Speaking to journalists in Accra on Wednesday, January 18 after a crunch meeting with the bondholders under the umbrella body Ghana Individual Bondholders Forum (IBF) on Wednesday, January 18, he said “I think the clarity for all of us is that it is a voluntary programme. We expected to get up to 80%, which would still put us within the parameters.

“The Forum reiterated their concerns which are legitimate concerns for all individuals and for the country at large. In the same way, in which we met members of the Pensions group, we set up a technical committee and they will be meeting immediately [Thursday, January 19], we don’t want to miss the deadline that we have set. We are confident that we will get there.

“The clarity for all of us is that it is a voluntary programme, we have anticipated getting up to 80 per cent which will still put us in the parameter so we are asking everybody to join.

“The government continues to be a government that cares for people, lives and livelihoods as we saw in Covid, we protected and going forward too we will protect but also ensure the Community of the Republic crosses the Jordan safely, that is the challenge we have.”

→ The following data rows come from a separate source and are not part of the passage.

(* ===== verification/GrpLockThreadsSpec.v ===== *)
(** * Group locks between threads: specification

    Mutual exclusion, whatever the threads do with the lock and with its list
    until it is destroyed; and the meaning of the reference counter for threads
    that use the lock as they are told to; by induction over the steps. *)
From S2P Require Import Prelude GrpLockThreads.
#[local] Open Scope nat_scope.

(** ** The list *)

(** The group's own item is [i] or behind it. *)
Fixpoint ahead (l : list nat) (i : nat) : bool :=
  match l with
  | [] => false
  | j :: l' => if j =? i then bool_decide (0 ∈ l) else ahead l' i
  end.

Lemma next_in_some l i : i ∈ l -> exists j, next_in l i = Some j.
Proof.
  induction l as [|k l IH]; intros Hi; [by apply elem_of_nil in Hi|]. simpl.
  destruct (Nat.eqb_spec k i) as [|Hne]; [by eauto|]. apply IH. by apply elem_of_cons in Hi as [->|].
Qed.

Lemma next_in_none l i : i ∉ l -> next_in l i = None.
Proof.
  induction l as [|k l IH]; [done|]. intros [Hk Hl]%not_elem_of_cons. simpl.
  destruct (Nat.eqb_spec k i); [congruence|by apply IH].
Qed.

Lemma next_in_mem l i j : next_in l i = Some (Some j) -> j ∈ l.
Proof.
  induction l as [|k l IH]; [done|]. simpl. destruct (k =? i).
  - destruct l; [done|]. intros [= ->]. right. by left.
  - intros H. right. by apply IH.
Qed.

(** Going on from [i] passes the own item if it is [i]. *)
Lemma ahead_next l i j : NoDup l -> next_in l i = Some j ->
  match j with
  | Some j => ahead l j = ahead l i && negb (i =? 0)
  | None => ahead l i = (i =? 0)
  end.
Proof.
  induction 1 as [|k l Hk Hnd IH]; [done|]. cbn [next_in ahead].
  destruct (Nat.eqb_spec k i) as [->|Hne].
  - intros [= <-]. destruct l as [|j l]; simpl.
    + apply eq_bool_prop_intro. rewrite bool_decide_spec, Is_true_true, Nat.eqb_eq, list_elem_of_singleton. done.
    + apply not_elem_of_cons in Hk as [Hij Hl]. destruct (Nat.eqb_spec i j); [done|]. rewrite Nat.eqb_refl.
      destruct (Nat.eqb_spec i 0) as [->|Hi]; cbn [negb]; [rewrite andb_false_r|rewrite andb_true_r].
      * apply bool_decide_eq_false_2. intros [|]%elem_of_cons; done.
      * apply bool_decide_ext. rewrite (elem_of_cons (j :: l)). naive_solver.
  - intros Hn. specialize (IH Hn). destruct j as [j|]; [|done].
    apply next_in_mem in Hn. destruct (Nat.eqb_spec k j) as [->|]; done.
Qed.

Lemma ahead_head l i : 0 ∈ l -> head l = Some i -> ahead l i = true.
Proof. destruct l as [|j l]; [done|]. intros H [= ->]. simpl. rewrite Nat.eqb_refl. by apply bool_decide_eq_true_2. Qed.

Lemma ahead_own l : 0 ∈ l -> ahead l 0 = true.
Proof.
  induction l as [|j l IH]; intros H; [by apply elem_of_nil in H|]. simpl.
  destruct (Nat.eqb_spec j 0) as [->|Hj]; [by apply bool_decide_eq_true_2|].
  apply IH. by apply elem_of_cons in H as [|].
Qed.

Lemma ahead_split l1 l2 i : i ∉ l1 -> ahead (l1 ++ i :: l2) i = bool_decide (0 ∈ i :: l2).
Proof.
  induction l1 as [|j l1 IH]; cbn [app ahead]; [by rewrite Nat.eqb_refl|].
  intros [Hj Hl]%not_elem_of_cons. destruct (Nat.eqb_spec j i); [congruence|by apply IH].
Qed.

Lemma elem_of_rev (l : list nat) i : i ∈ rev l <-> i ∈ l.
Proof. by rewrite !list_elem_of_In, <-in_rev. Qed.

(** The own item is behind [i], or before it, or is [i]. *)
Lemma ahead_rev l i : NoDup l -> 0 ∈ l -> i ∈ l -> negb (ahead l i) = ahead (rev l) i && negb (i =? 0).
Proof.
  intros Hnd H0 (l1 & l2 & ->)%list_elem_of_split. rewrite rev_app_distr. cbn [rev]. rewrite <-app_assoc. cbn [app].
  apply NoDup_app in Hnd as (Hn1 & Hd & Hn2). apply NoDup_cons in Hn2 as [Hi2 _].
  assert (Hi1 : i ∉ l1) by (intros Hi; apply (Hd i Hi); by left).
  rewrite !ahead_split by (rewrite ?elem_of_rev; done).
  rewrite elem_of_app, elem_of_cons in H0.
  destruct (Nat.eqb_spec i 0) as [->|Hi]; cbn [negb]; [rewrite andb_false_r|rewrite andb_true_r].
  - rewrite bool_decide_eq_true_2; [done|by left].
  - destruct (decide (0 ∈ l2)) as [H2|H2].
    + rewrite bool_decide_eq_true_2 by by right. symmetry. apply bool_decide_eq_false_2.
      rewrite elem_of_cons, elem_of_rev. intros [|H1]; [done|].
      apply (Hd 0 H1). by right.
    + rewrite bool_decide_eq_false_2 by (rewrite elem_of_cons; naive_solver). symmetry. apply bool_decide_eq_true_2.
      rewrite elem_of_cons, elem_of_rev. naive_solver.
Qed.

(** Another item that comes or goes. *)
Lemma ahead_insert l1 l2 n i : n <> i -> n <> 0 -> ahead (l1 ++ n :: l2) i = ahead (l1 ++ l2) i.
Proof.
  intros Hi H0. induction l1 as [|j l1 IH]; cbn [app ahead]; [by rewrite (proj2 (Nat.eqb_neq n i))|].
  destruct (j =? i); [|done]. apply bool_decide_ext. rewrite !elem_of_cons, !elem_of_app, elem_of_cons. naive_solver.
Qed.

(** ** The invariant of mutual exclusion *)

(** How often the thread holds the group's own lock, and is the owner. *)
Definition own_count (x : thr) : nat :=
  match act x with Releasing _ => level x - 1 | _ => level x end + (if got x then 1 else 0).

Definition owns (x : thr) : nat :=
  match act x with Counting => S (level x) | Releasing _ => level x - 1 | _ => level x end.

(** What an operation has of the own lock by the place of its pointer; nothing
    is known at an item that is not in the list any more. *)
Definition thr_ok (its : list item) (l : list nat) (x : thr) : Prop :=
  match act x with
  | Idle => got x = false
  | Wanting lock => got x = false /\ lock <> 0
  | Acquiring None | Trying None | Counting => got x = true
  | Acquiring (Some i) | Trying (Some i) => i < length its /\ (i ∈ l -> got x = negb (ahead l i))
  | Undoing None => got x = false
  | Undoing (Some i) => i < length its /\ (i ∈ l -> got x = ahead (rev l) i)
  | Releasing None => 0 < level x /\ got x = false
  | Releasing (Some i) => 0 < level x /\ i < length its /\ (i ∈ l -> got x = ahead (rev l) i)
  | Chaining lock _ _ | Unchaining lock _ => got x = false /\ lock <> 0
  end.

Definition depth (t : nat) (h : option (nat * nat)) : nat :=
  match h with Some (t', d) => if t' =? t then d else 0 | None => 0 end.

(** The holder is a thread. *)
Definition held_ok (m : nat) (h : option (nat * nat)) : Prop := forall t d, h = Some (t, d) -> 0 < d /\ t < m.

Record list_ok (its : list item) (l : list nat) : Prop := {
  lo_nodup : NoDup l;
  lo_own : 0 ∈ l;
  lo_items i : i ∈ l -> i < length its;
  lo_locks i it : its !! i = Some it -> (i_lock it = 0 <-> i = 0)
}.

Definition owner_share (c : cfg) (t : nat) : Z := if decide (c_owner c = Some t) then c_cnt c else 0%Z.

Record inv (c : cfg) : Prop := {
  iv_list : list_ok (items c) (lock_list c);
  iv_thr t x : threads c !! t = Some x -> thr_ok (items c) (lock_list c) x;
  iv_mutex : exists h, locks c !! 0 = Some h /\ held_ok (length (threads c)) h /\
    forall t x, threads c !! t = Some x -> own_count x = depth t h;
  iv_owner t x : threads c !! t = Some x -> Z.of_nat (owns x) = owner_share c t;
  iv_owned t : c_owner c = Some t -> (0 < c_cnt c)%Z /\ t < length (threads c);
  iv_none : c_owner c = None -> c_cnt c = 0%Z
}.

(** The own mutex after a step of the thread [t] that holds it [n] times then. *)
Definition mutex_moves (c c' : cfg) (t n : nat) : Prop := forall h,
  locks c !! 0 = Some h -> held_ok (length (threads c)) h -> t < length (threads c) -> exists h',
  locks c' !! 0 = Some h' /\ held_ok (length (threads c)) h' /\ depth t h' = n /\
  forall t', t' <> t -> depth t' h' = depth t' h.

(** The owner after such a step. *)
Definition owner_moves (c c' : cfg) (t : nat) (x' : thr) : Prop :=
  Z.of_nat (owns x') = owner_share c' t /\
  (forall t', t' <> t -> owner_share c' t' = owner_share c t') /\
  (forall t', c_owner c' = Some t' -> (0 < c_cnt c')%Z /\ (t' = t \/ c_owner c = Some t')) /\
  (c_owner c' = None -> c_cnt c' = 0%Z).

The Individual Bonholders Forum had petitioned the Minister to be excluded from the Programme, which has been scheduled to be rolled out after Tuesday, January 31.

They claimed they have not been adequately engaged by government in an attempt to include their bonds in the Programme.

They accused the government of short-changing them especially as the Programme comes at a time a promise was made there will no haircuts to such investments.